----- Entries shown

(** The scenario with a nozzle wider than every row of the table. *)
Definition oversize_nozzle : Design :=
  scenario_of 2.0 1000.0 200.0 12.0 12.0 10.0 400.0 "Ellipsoidal".

(** The scenario with a head type outside the three known ones. *)
Definition flat_head : Design :=
  scenario_of 2.0 1000.0 200.0 12.0 12.0 10.0 114.3 "Flat".

(** A small thick-walled vessel under a pressure of 300: the shell and the
    nozzle denominators [2*S*E - 1.2*P] are negative. *)
Definition high_pressure : Design :=
  scenario_of 300.0 50.0 10.0 60.0 60.0 20.0 114.3 "Ellipsoidal".

(** The scenario under a pressure of 230: the shell denominator
    [2*138*1 - 1.2*230] is exactly zero. *)
Definition critical_pressure : Design :=
  scenario_of 230.0 1000.0 200.0 12.0 12.0 10.0 114.3 "Ellipsoidal".

(** The scenario with a shell thinner than the corrosion allowance. *)
Definition thin_shell : Design :=
  scenario_of 2.0 1000.0 200.0 1.0 12.0 10.0 114.3 "Ellipsoidal".

(** The scenario with a shell exactly as thick as the corrosion
    allowance. *)
Definition worn_shell : Design :=
  scenario_of 2.0 1000.0 200.0 1.5 12.0 10.0 114.3 "Ellipsoidal".

(** The scenario with a bending moment of 1e200 about the x axis. *)
Definition heavy_moment : Design :=
  {| i_P_int := 2.0; i_D := 1000.0; i_d := 200.0;
     i_t := 12.0; i_tn := 10.0; i_th_head := 12.0;
     i_CA := 1.5; i_nozzle_od := 114.3;
     i_E_shell := 1.0; i_E_head := 1.0; i_E_nozzle := 1.0;
     i_S_shell := 138.0; i_S_head := 138.0; i_S_nozzle := 118.0;
     i_equipment_type := "Pressure Vessel (Standard)";
     i_head_type := "Ellipsoidal";
     i_Fx := 0.0; i_Fy := 0.0; i_Fz := 0.0;
     i_Mx := 1e200; i_My := 0.0; i_Mz := 0.0;
     i_service_type := "Water";
     i_custom_min_enabled := false; i_custom_min := 2.5 |}%float.

(** A nozzle of diameter and corroded thickness 1e-200: both positive,
    with a product that underflows to zero. *)
Definition tiny_nozzle : Design :=
  {| i_P_int := 2.0; i_D := 1000.0; i_d := 1e-200;
     i_t := 12.0; i_tn := 1e-200; i_th_head := 12.0;
     i_CA := 0.0; i_nozzle_od := 114.3;
     i_E_shell := 1.0; i_E_head := 1.0; i_E_nozzle := 1.0;
     i_S_shell := 138.0; i_S_head := 138.0; i_S_nozzle := 118.0;
     i_equipment_type := "Pressure Vessel (Standard)";
     i_head_type := "Ellipsoidal";
     i_Fx := 0.0; i_Fy := 0.0; i_Fz := 0.0;
     i_Mx := 0.0; i_My := 0.0; i_Mz := 0.0;
     i_service_type := "Water";
     i_custom_min_enabled := false; i_custom_min := 2.5 |}%float.

(** ** What each step computes on a complete input

    The expressions of the code with the fields of a [Design] in place of
    the dictionary look-ups; the lemmas of the first part of the properties
    show that the steps compute exactly these. *)

Definition shell_required (x : Design) : result float :=
  calculate_shell_thickness (i_P_int x) (i_D x) (i_S_shell x) (i_E_shell x).

Definition head_required (x : Design) : result float :=
  calculate_head_thickness (i_P_int x) (i_D x) (i_S_head x) (i_E_head x)
    (i_head_type x).

Definition nozzle_required_of (x : Design) : result float :=
  calculate_nozzle_thickness (i_P_int x) (i_d x) (i_S_nozzle x) (i_E_nozzle x).
(** X23. [enviar_notificacion_gamificada] returns at its first draw for a
    user without last message; it returns within [k] further draws as soon
    as the draw [k] places ahead gives a message other than the last one;
    and a larger bound on the iterations does not change what a run within
    a smaller one returned. *)
Theorem notification_returns user_id e :
  (user_last_message e !! user_id = None ->
   forall fuel, exists e',
     enviar_notificacion_gamificada rand fuel user_id e = Some e' /\
     draws e' = S (draws e)) /\
  (forall k,
     user_last_message e !! user_id
     <> Some (choice rand (draws e + k) lucien_mensajes) ->
     forall fuel, (k <= fuel)%nat ->
     exists e', enviar_notificacion_gamificada rand fuel user_id e = Some e') /\
  (forall fuel fuel' e',
     (fuel <= fuel')%nat ->
     enviar_notificacion_gamificada rand fuel user_id e = Some e' ->
     enviar_notificacion_gamificada rand fuel' user_id e = Some e').
Proof.
  split; [|split].
  - intros Hn fuel. unfold enviar_notificacion_gamificada. rewrite Hn.
    destruct fuel; cbn [redraw bool_decide andb];
      rewrite bool_decide_eq_false_2 by discriminate; cbn [andb]; eauto.
  - intros k Hne fuel Hk. unfold enviar_notificacion_gamificada.
    destruct (redraw_returns (user_last_message e !! user_id) k fuel
                (choice rand (draws e) lucien_mensajes) (S (draws e)) Hk) as ([m n'] & ->).
    + destruct k as [|k']; [now rewrite Nat.add_0_r in Hne|].
      now replace (S (draws e) + k')%nat with (draws e + S k')%nat by lia.
    + eauto.
  - intros fuel fuel' e' Hle H. unfold enviar_notificacion_gamificada in *.
    destruct (redraw rand fuel (user_last_message e !! user_id)
                (choice rand (draws e) lucien_mensajes) (S (draws e)))
      as [r|] eqn:Hr; [|discriminate H].
    now rewrite (redraw_more_fuel _ _ _ _ _ _ Hle Hr).
Qed.

(** X24. [send_narrative_notification_legacy] does what
    [send_narrative_notification] does for ["new_hint"] with the hint code
    and the source in the context, the defaults of the latter being
    ["Desconocida"] and ["Sistema"].  Every narrative notification sends one
    message to its user with one draw and leaves the last gamified messages
    alone; for a type that is neither ["new_hint"] nor ["achievement"] the
    message is one of the first two the legacy function has for the type
    taken as hint code. *)
Theorem narrative_notification_legacy user_id e :
  (forall pista_code origen,
     send_narrative_notification_legacy rand user_id pista_code origen e
     = send_narrative_notification rand user_id "new_hint"
         {| hint_code := Some pista_code; source := Some origen;
            achievement_name := None |} e) /\
  send_narrative_notification_legacy rand user_id "Desconocida" "Sistema" e
  = send_narrative_notification rand user_id "new_hint"
      {| hint_code := None; source := None; achievement_name := None |} e /\
  (forall notification_type context,
     let e' := send_narrative_notification rand user_id notification_type context e in
     user_last_message e' = user_last_message e /\
     draws e' = S (draws e) /\
     exists mensaje, sent e' = sent e ++ [(user_id, mensaje)]) /\
  (forall notification_type context,
     notification_type <> "new_hint" -> notification_type <> "achievement" ->
     exists mensaje,
       sent (send_narrative_notification rand user_id notification_type context e)
       = sent e ++ [(user_id, mensaje)] /\
       exists n,
         (n < 2)%nat /\
         sent (send_narrative_notification_legacy (fun _ => n) user_id
                 notification_type "Sistema"
                 {| user_last_message := ∅; sent := []; draws := 0 |})
         = [(user_id, mensaje)]).
Proof.
  split; [|split; [|split]].
  - reflexivity.
  - reflexivity.
  - intros t c e'. subst e'. unfold send_narrative_notification.
    cbn [user_last_message draws sent]. eauto.
  - intros t c Hh Ha. unfold send_narrative_notification.
    apply String.eqb_neq in Hh, Ha. rewrite Hh, Ha.
    cbn [sent]. eexists. split; [reflexivity|].
    unfold choice. cbn [length].
    exists (rand (draws e) mod 2)%nat.
    assert (Hlt : (rand (draws e) mod 2 < 2)%nat) by (apply Nat.mod_upper_bound; lia).
    split; [exact Hlt|].
    destruct (rand (draws e) mod 2)%nat as [|[|n]]; [reflexivity | reflexivity | lia].
Qed.

End NotificationFacts.

(** ** What the operations never undo *)

Section MonotoneFacts.

Variable sm : StoryManager.
Variable NARRATIVE_POINTS : string -> Z.
Variable mark_discovered : list string -> gmap string FlagVal -> gmap string FlagVal.






End MonotoneFacts.

(** ** Concrete runs for the further properties *)

Import Samples.


(** X2 on user 1 at [f1], which has no next fragment, and with a history of
    one fragment. *)
Lemma failures_leave_world_witness :
  navigate_next' 1 w_started = (w_started, Ret (false, "No hay siguiente fragmento", None)) /\
  (go_back' 1 w_started).1 = w_started.
Proof.
  pose proof (failures_leave_world sm NARRATIVE_POINTS mark_discovered 1 w_started)
    as (_ & Hn & Hb & _).
  split.
  - eapply Hn; [vm_compute; reflexivity | vm_compute; reflexivity | reflexivity].
  - assert (H : go_back sm 1 w_started
                = ((go_back' 1 w_started).1,
                   Ret (false, "No puedes retroceder más", None)))
      by (vm_compute; reflexivity).
    exact (proj1 (Hb _ _ _ H)).
Defined.

(** X3 on the first choice of user 1. *)
Lemma make_choice_counts_once_witness :
  exists s s' d next,
    lookup_state w_started 1 = Some s /\
    Some f2 = Some next /\
    lookup_state w_chosen 1 = Some s' /\
    db_states w_chosen !! 1 = Some s' /\
    total_decisions_made s' = total_decisions_made s + 1 /\
    current_fragment_id s' = Some (frag_id next) /\
    fragments_visited s' = visit (frag_id next) (fragments_visited s) /\
    all_decisions w_chosen = all_decisions w_started ++ [d] /\
    pending w_chosen = [] /\
    dec_user_id d = 1 /\
    dec_fragment_id d = current_fragment_id s /\
    dec_choice_id d = "c1".
Proof.
  assert (H : make_choice sm NARRATIVE_POINTS mark_discovered 1 "c1" w_started
              = (w_chosen, Ret (true, "Decisión registrada", Some f2)))
    by (vm_compute; reflexivity).
  exact (make_choice_counts_once sm NARRATIVE_POINTS mark_discovered
           1 "c1" w_started w_chosen _ _ H).
Defined.
Lemma calibration_keeps_registry_shape_witness :
  Ex2.lockstep
    (snd (Ex2.auto_calibrate_thresholds
            Ex2.py_max (fun l => nth 0 l 0%float) (fun x => x)
            (Ex2.init
               (Some (Ex2.mk_serial
                        [xbb; xc2; x10; x00; x00; x00; x80; x3f;
                         x00; x00; x40; x40; x00; x24; xf4; x49;
                         x00; x24; xf4; x49; x8e; xd3] [] false))))) /\
  Ex2.lockstep
    (snd (Ex2.calibration_process
            Ex2.py_max (fun l => nth 0 l 0%float) (fun x => x)
            (fun l => Return l) [] 1
            (Ex2.init
               (Some (Ex2.mk_serial
                        [xbb; xc2; x10; x00; x00; x00; x80; x3f;
                         x00; x00; x40; x40; x00; x24; xf4; x49;
                         x00; x24; xf4; x49; x8e; xd3] [] false))))).
Proof.
  apply (proj2 (proj2 (proj2 (calibration_keeps_registry_shape
                         Ex2.py_max (fun l => nth 0 l 0%float) (fun x => x)
                         (fun l => Return l) [] 1
                         (Ex2.init
                            (Some (Ex2.mk_serial
                                     [xbb; xc2; x10; x00; x00; x00; x80; x3f;
                                      x00; x00; x40; x40; x00; x24; xf4; x49;
                                      x00; x24; xf4; x49; x8e; xd3]
                                     [] false))))))).
  unfold Ex2.lockstep. simpl. auto.
Defined.
(** * The image-order approval workflow of day2/image-agent-with-approval

    A shallow embedding of [agent.py]: the confirmation gate
    [place_image_generation_order], the event scan [check_for_approval],
    the response builder [create_approval_response] and the driver
    [run_image_workflow], together with the properties the design document
    states about them.

    Python dictionaries with string keys are finite maps [gmap string value];
    Python's unbounded [int] is [Z]; strings are UTF-8 byte strings. *)

From stdpp Require Import gmap strings list fin_maps pretty.

Open Scope string_scope.
Open Scope Z_scope.

(** ** Python values stored in the dictionaries of the program *)

Inductive value : Type :=
  | VNone
  | VBool (b : bool)
  | VInt (z : Z)
  | VStr (s : string).

#[global] Instance value_eq_dec : EqDecision value.
Proof. solve_decision. Defined.

Abbreviation dict := (gmap string value).

(** [f"{n}"] for an [int]: decimal digits, with a leading minus sign for a
    negative number. *)
Definition str_of_int (n : Z) : string := pretty n.

(** ** The tool context handed to a tool by the agent framework

    [ToolConfirmation] and [ToolContext] are classes of the agent framework;
    the fields below are the ones [agent.py] reads.  The one method the gate
    calls, [request_confirmation], is represented by its observable effect:
    the request (hint and payload) is recorded for the current function call,
    here as an entry appended to [requested_confirmations]. *)

Record ToolConfirmation : Type := {
  hint : string;
  confirmed : bool;
  payload : option dict;
}.

Record ToolContext : Type := {
  ctx_invocation_id : string;
  function_call_id : string;
  tool_confirmation : option ToolConfirmation;
  requested_confirmations : list ToolConfirmation;
}.

Definition request_confirmation (h : string) (p : dict) (tool_context : ToolContext)
  : ToolContext :=
  {| ctx_invocation_id := ctx_invocation_id tool_context;
     function_call_id := function_call_id tool_context;
     tool_confirmation := tool_confirmation tool_context;
     requested_confirmations :=
       requested_confirmations tool_context
         ++ [ {| hint := h; confirmed := false; payload := Some p |} ] |}.
Lemma in_flight_complete s i owner p :
  in_flight_exact (processing_users s) (tasks s) ->
  tasks s !! i = Some (owner, p) -> is_done p = false ->
  in_flight_exact (processing_users (complete i owner s))
    (tasks (complete i owner s)).
Proof.
  intros Hinv Hi Hp. unfold complete, finally_block. simpl.
  destruct (pending_of owner (message_queue s) >? 0); simpl.
  - now apply in_flight_respawn with p.
  - now apply in_flight_finish with p.
Qed.

Lemma in_flight_step l s s' :
  in_flight_exact (processing_users s) (tasks s) -> step l s = Some s' ->
  in_flight_exact (processing_users s') (tasks s').
Proof.
  intros Hinv Hstep.
  destruct l as [u m|u|i|i c|i r|i|i|i]; simpl in Hstep.
  - inversion Hstep; subst. unfold handle_message. simpl.
    case_bool_decide; simpl; [now apply in_flight_spawn | exact Hinv].
  - inversion Hstep; subst. unfold handle_document.
    case_bool_decide; simpl; [now apply in_flight_spawn | exact Hinv].
  - destruct (tasks s !! i) as [[u []]|] eqn:E; inversion Hstep; subst.
    simpl. now apply in_flight_phase with Created.
  - destruct (tasks s !! i) as [[u []]|] eqn:E; inversion Hstep; subst.
    exact Hinv.
  - destruct (tasks s !! i) as [[u []]|] eqn:E; try discriminate.
    destruct (response_truthy r); inversion Hstep; subst.
    + simpl. now apply in_flight_phase with Processing.
    + now apply in_flight_complete with Processing.
  - destruct (tasks s !! i) as [[u []]|] eqn:E; inversion Hstep; subst.
    now apply in_flight_complete with Processing.
  - destruct (tasks s !! i) as [[u []]|] eqn:E; inversion Hstep; subst.
    now apply in_flight_complete with Sending.
  - destruct (tasks s !! i) as [[u []]|] eqn:E; inversion Hstep; subst.
    now apply in_flight_complete with Sending.
Qed.
(** X16.  The retry path end to end.  A [send_datagram] that is throttled
    (record younger than [MAX_WAITING_TIME]) queues a retry marker; if the
    very next [tick] finds the record at least [MAX_WAITING_TIME] old, it
    resends exactly one item for that address, a retry marker, and sets
    the record to the new clock value. *)
Theorem throttled_send_then_tick_retries (now ms : Z)
    (dgram : InternetDatagram) (x h : Z) (ni : NetworkInterface) :
  ARP_table ni !! x = None →
  request_history ni !! x = Some h →
  size_sub now h < MAX_WAITING_TIME →
  MAX_WAITING_TIME ≤ size_sub (size_add now ms) h →
  let ni1 := send_datagram now dgram x ni in
  let ni2 := (tick ms now ni1).2 in
  ready2_sent_q ni1 = ready2_sent_q ni
  ∧ ready2_sent_q ni2
    = ready2_sent_q ni ++ map waiting_frame (resent_items ms now ni1)
  ∧ (∃ m, List.filter (for_ip x) (resent_items ms now ni1) = [m]
          ∧ is_marker m = true ∧ dst_ip m = x
          ∧ (queue_wf ni → waiting_frame m = ARP_request_frame ni x))
  ∧ request_history ni2 !! x = Some (size_add now ms)
  ∧ List.filter is_dgram_item (waiting_q ni2)
    = List.filter is_dgram_item (waiting_q ni)
      ++ [ {| dst_ip := x; waiting_frame := ether_frame_no_MAC ni dgram;
              time := now |} ].
Proof.
  intros Hx Hh Hyoung Hstale ni1 ni2.
  assert (E1 : ni1 =
    {| ethernet_address_ := ethernet_address_ ni;
       ip_address_ := ip_address_ ni;
       ARP_table := ARP_table ni;
       ready2_sent_q := ready2_sent_q ni;
       waiting_q :=
         waiting_q ni
         ++ [ {| dst_ip := x; waiting_frame := ARP_request_frame ni x;
                 time := SIZE_MAX |};
              {| dst_ip := x; waiting_frame := ether_frame_no_MAC ni dgram;
                 time := now |} ];
       request_history := request_history ni |}).
  { subst ni1. rewrite (send_datagram_unresolved now dgram x ni Hx). rewrite Hh.
    destruct (Z.ltb_spec (size_sub now h) MAX_WAITING_TIME); [| lia].
    simpl. rewrite app_nil_r. reflexivity. }
  destruct (tick_fields ms now ni1) as (_ & Ehist & Eready & Ewait & _).
  pose proof (tick_items_keeps_datagrams (size_add now ms) (waiting_q ni1)
                (request_history ni1)) as Ekeep.
  rewrite <- Ewait in Ekeep.
  fold ni2 in Ehist, Eready, Ewait, Ekeep.
  split; [rewrite E1; reflexivity |].
  split; [rewrite Eready, E1; reflexivity |].
  assert (Hh1 : request_history ni1 !! x = Some h) by (rewrite E1; exact Hh).
  split; [| split].
  - destruct (first_true_split (λ p, for_ip x p && is_marker p) (waiting_q ni1))
      as [Hnone | (q1 & m & q2 & Eq & Hq1 & Hm)].
    + exfalso. rewrite E1 in Hnone. simpl in Hnone.
      apply Forall_app in Hnone as [_ Hnone].
      apply Forall_cons in Hnone as [Hnone _].
      unfold for_ip in Hnone. simpl in Hnone. rewrite Z.eqb_refl in Hnone.
      discriminate.
    + apply andb_true_iff in Hm as [Hm Hmk].
      destruct (tick_items_fire (size_add now ms) x h q1 m q2
                  (request_history ni1) Hh1 Hstale Hq1 Hm Hmk) as (_ & F2 & _).
      exists m. unfold resent_items. rewrite Eq.
      split; [exact F2 |]. split; [exact Hmk |].
      split; [apply for_ip_true, Hm |].
      intros Hwf.
      assert (Hin : m ∈ waiting_q ni1)
        by (rewrite Eq; apply elem_of_app; right; left).
      rewrite E1 in Hin. simpl in Hin.
      apply for_ip_true in Hm.
      apply elem_of_app in Hin as [Hin | Hin].
      * rewrite <- Hm. apply (Hwf m Hin), Hmk.
      * apply elem_of_cons in Hin as [-> | Hin]; [reflexivity |].
        apply list_elem_of_singleton in Hin. subst m. discriminate Hmk.
  - rewrite Ehist.
    destruct (first_true_split (λ p, for_ip x p && is_marker p) (waiting_q ni1))
      as [Hnone | (q1 & m & q2 & Eq & Hq1 & Hm)].
    + exfalso. rewrite E1 in Hnone. simpl in Hnone.
      apply Forall_app in Hnone as [_ Hnone].
      apply Forall_cons in Hnone as [Hnone _].
      unfold for_ip in Hnone. simpl in Hnone. rewrite Z.eqb_refl in Hnone.
      discriminate.
    + apply andb_true_iff in Hm as [Hm Hmk]. rewrite Eq.
      apply (tick_items_fire (size_add now ms) x h q1 m q2
               (request_history ni1) Hh1 Hstale Hq1 Hm Hmk).
  - rewrite Ekeep, E1. simpl. rewrite List.filter_app. reflexivity.
Qed.

End TickKeeps.

(** ** The queues and the tables over whole runs *)

(** X8.  [maybe_send] hands the ready queue out first in, first out: [n]
    calls return its first [n] frames in order and leave the rest, every
    other field untouched; on an empty queue a call returns nothing and
    changes nothing. *)
Theorem maybe_send_fifo (n : nat) (ni : NetworkInterface) :
  drain n ni
  = (set_ready2_sent_q (drop n (ready2_sent_q ni)) ni,
     take n (ready2_sent_q ni))
  ∧ (ready2_sent_q ni = [] → maybe_send ni = (ni, None)).
Proof.
  split.
  - revert ni. induction n as [| n IH]; intros ni.
    + destruct ni. reflexivity.
    + simpl. unfold maybe_send.
      destruct (ready2_sent_q ni) as [| f rest] eqn:Eq.
      * rewrite IH, Eq. destruct n; reflexivity.
      * rewrite IH. reflexivity.
  - intros Eq. unfold maybe_send. rewrite Eq. reflexivity.
Qed.
(** * kaizen-dedup-fix: message deduplication and the stopped-agent guard

    A shallow embedding of the TypeScript sources

      - [message-dedup.ts]       (computeMessageHash, isDuplicateMessage)
      - [persistent-dedup.ts]    (the two-tier dedup store) with [schema.sql]
      - [stopped-agent-guard.ts] (safeReconcileOnStartup, guardedStartAgent)
      - [send-message-protocol.ts] (injectSendMessageProtocol,
        composeSystemPromptWithProtocol)

    and of the script [patch.js] (applyPatch and its six calls).

    JavaScript strings are sequences of UTF-16 code units, numbers that
    hold millisecond timestamps are integers, a [Map] is an association
    list in insertion order, and an [async] function is a state
    transformer that ends by returning, by throwing, or not at all.

    The modules come first, one for each source file; then the terms in
    which the properties are stated; then the proofs. *)

From Stdlib Require Import ZArith NArith List String Ascii Bool Lia.
From Stdlib Require Import DecimalString FinFun Sorted.
Import ListNotations.

Local Open Scope Z_scope.

(* ------------------------------------------------------------------ *)
(** ** JavaScript strings *)
(* ------------------------------------------------------------------ *)

Module JS.

(** A string value: its UTF-16 code units. *)
Definition jsstring := list N.

(** A source literal made of ASCII characters only. *)
Fixpoint lit (s : string) : jsstring :=
  match s with
  | EmptyString => []
  | String a r => N_of_ascii a :: lit r
  end.

(** [a === b] on strings. *)
Fixpoint eqb (a b : jsstring) : bool :=
  match a, b with
  | [], [] => true
  | x :: a', y :: b' => if N.eqb x y then eqb a' b' else false
  | _, _ => false
  end.

(** Truthiness of a string: only the empty string is falsy. *)
Definition truthy (s : jsstring) : bool :=
  match s with [] => false | _ :: _ => true end.

(** [x ?? d] for an optional string. *)
Definition nullish (x : option jsstring) (d : jsstring) : jsstring :=
  match x with Some s => s | None => d end.

(** [x ? String(x) : null] for a nullable text column. *)
Definition truthyOrNull (x : option jsstring) : option jsstring :=
  match x with
  | Some s => if truthy s then Some s else None
  | None => None
  end.

(** Template interpolation of an integer-valued number (decimal digits,
    a leading minus sign for negative values). *)
Definition ofZ (z : Z) : jsstring :=
  lit (NilZero.string_of_int (Z.to_int z)).

(** [Math.round (n / d)] for integers [n] and [d > 0]: the nearest
    integer, a tie going up. *)
Definition roundDiv (n d : Z) : Z := (2 * n + d) / (2 * d).
Definition mouseReleaseEvent (event : QMouseEvent) : Ui unit :=
  if button event =? LeftButton then
    pressed <- ugets mouse_press_pos ;;
    let distance := manhattanLength (QPoint_sub (globalPos event) pressed) in
    ulog DEBUG (WithInt (text "随机点名：鼠标释放，移动距离=") distance []) ;;;
    if distance <=? 15 then
      ulog INFO (Literal (text "随机点名：检测到点击事件")) ;;;
      show_random_name
    else ulog DEBUG (Literal (text "随机点名：视为拖拽操作"))
  else uret tt.

(** [move_to_corner], the window being 60 wide after [setFixedSize(60, 45)]. *)
Definition move_to_corner : Ui unit :=
  screen <- ugets screen_size ;;
  let taskbar_height := 80 in
  let x := qx screen - 60 - 10 in
  let y := qy screen - taskbar_height in
  move {| qx := x; qy := y |}.

(** [FloatingWindow.init_ui], as far as the position goes. *)
Definition init_ui : Ui unit := move_to_corner.

(** [FloatingWindow()], in the order of the source. *)
Definition FloatingWindow_new (file_path : path) : Ui unit :=
  lift (a <- new_list [] ;; set_names a ;;;
        b <- new_list [] ;; set_shuffled_names b ;;;
        set_current_index 0)%py ;;;
  umodify (with_drag_pos {| qx := 0; qy := 0 |}) ;;;
  umodify (with_mouse_press_pos {| qx := 0; qy := 0 |}) ;;;
  umodify (with_result_dialog None) ;;;
  lift (load_names file_path) ;;;
  init_ui.

(** [Plugin.execute]; [file_path] as in [load_names]. *)
Definition execute (file_path : path) : Ui unit :=
  ulog INFO (Literal (text "随机点名插件启动")) ;;;
  utry
    (fw <- ugets floating_window ;;
     (if negb fw then
        FloatingWindow_new file_path ;;;
        umodify (with_floating_window true) ;;;
        ulog INFO (Literal (text "创建随机点名悬浮窗"))
      else uret tt) ;;;
     umodify (with_window_visible true) ;;;
     ulog SUCCESS (Literal (text "随机点名悬浮窗显示成功")))
    (fun e => ulog ERROR (WithExn (text "随机点名插件启动失败: ") e)).

(** The text the result dialog shows, if there is a dialog. *)
Definition shown_name : Ui (option str) :=
  ugets (fun a => match result_dialog a with
                  | Some d => Some (label_text d)
                  | None => None
                  end).

(** [n] presses of the reroll button, collecting what the dialog shows
    after each. *)
Fixpoint reroll_times (n : nat) : Ui (list (option str)) :=
  match n with
  | O => uret []
  | S n' =>
    reroll_name ;;;
    x <- shown_name ;;
    xs <- reroll_times n' ;;
    uret (x :: xs)
  end.

(** A click on the floating window followed by [n] presses of the reroll
    button. *)
Definition click_then_rerolls (n : nat) : Ui (list (option str)) :=
  show_random_name ;;;
  x <- shown_name ;;
  xs <- reroll_times n ;;
  uret (x :: xs).
(** * STL CAM tool: mesh loader, surface query, path generator, G-code exporter

    A shallow embedding of the geometry engine of [stl-cam-tool]
    ([stl-loader.js], [toolpath-generator.js], [gcode-exporter.js]) and the
    properties its specification states about it.

    Numbers.  JavaScript numbers are modelled by exact rationals ([Q]),
    extended with [NaN] and the two infinities where the loader can meet
    them (a 32-bit float read from a file, an empty bounding box).  The
    arithmetic of the path generator and of the statistics is therefore the
    exact one; rounding of binary floating point is not part of the model.
    Every concrete run below uses values on which both arithmetics agree.

    Parameters.  The machining parameters are positive (section 3 of the
    specification).  A zero step makes a JavaScript loop bound Infinity or
    NaN; [Q] has neither (a division by zero gives 0 there), so the model
    says nothing of such runs.

    Environment.  What the program calls and does not define (three.js,
    [parseFloat], [Date]) is a parameter of the development: a class whose
    instance the properties quantify over, with one reference instance for
    the concrete runs. *)

From Stdlib Require Import ZArith QArith Qround Qabs Lqa Lia.
From Stdlib.Strings Require Import Byte Ascii String.
From Stdlib Require Import DecimalString.
From Stdlib Require Import Sorted Permutation.
From stdpp Require Import base option list.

----------

## Task instructions
Extract, please, the lines from the start of the entries above through the one with "nozzle denominators [2*S*E", both included, reproducing each exactly and adding nothing.

## Answer for the task
(** The scenario with a nozzle wider than every row of the table. *)
Definition oversize_nozzle : Design :=
  scenario_of 2.0 1000.0 200.0 12.0 12.0 10.0 400.0 "Ellipsoidal".

(** The scenario with a head type outside the three known ones. *)
Definition flat_head : Design :=
  scenario_of 2.0 1000.0 200.0 12.0 12.0 10.0 114.3 "Flat".

(** A small thick-walled vessel under a pressure of 300: the shell and the
    nozzle denominators [2*S*E - 1.2*P] are negative. *)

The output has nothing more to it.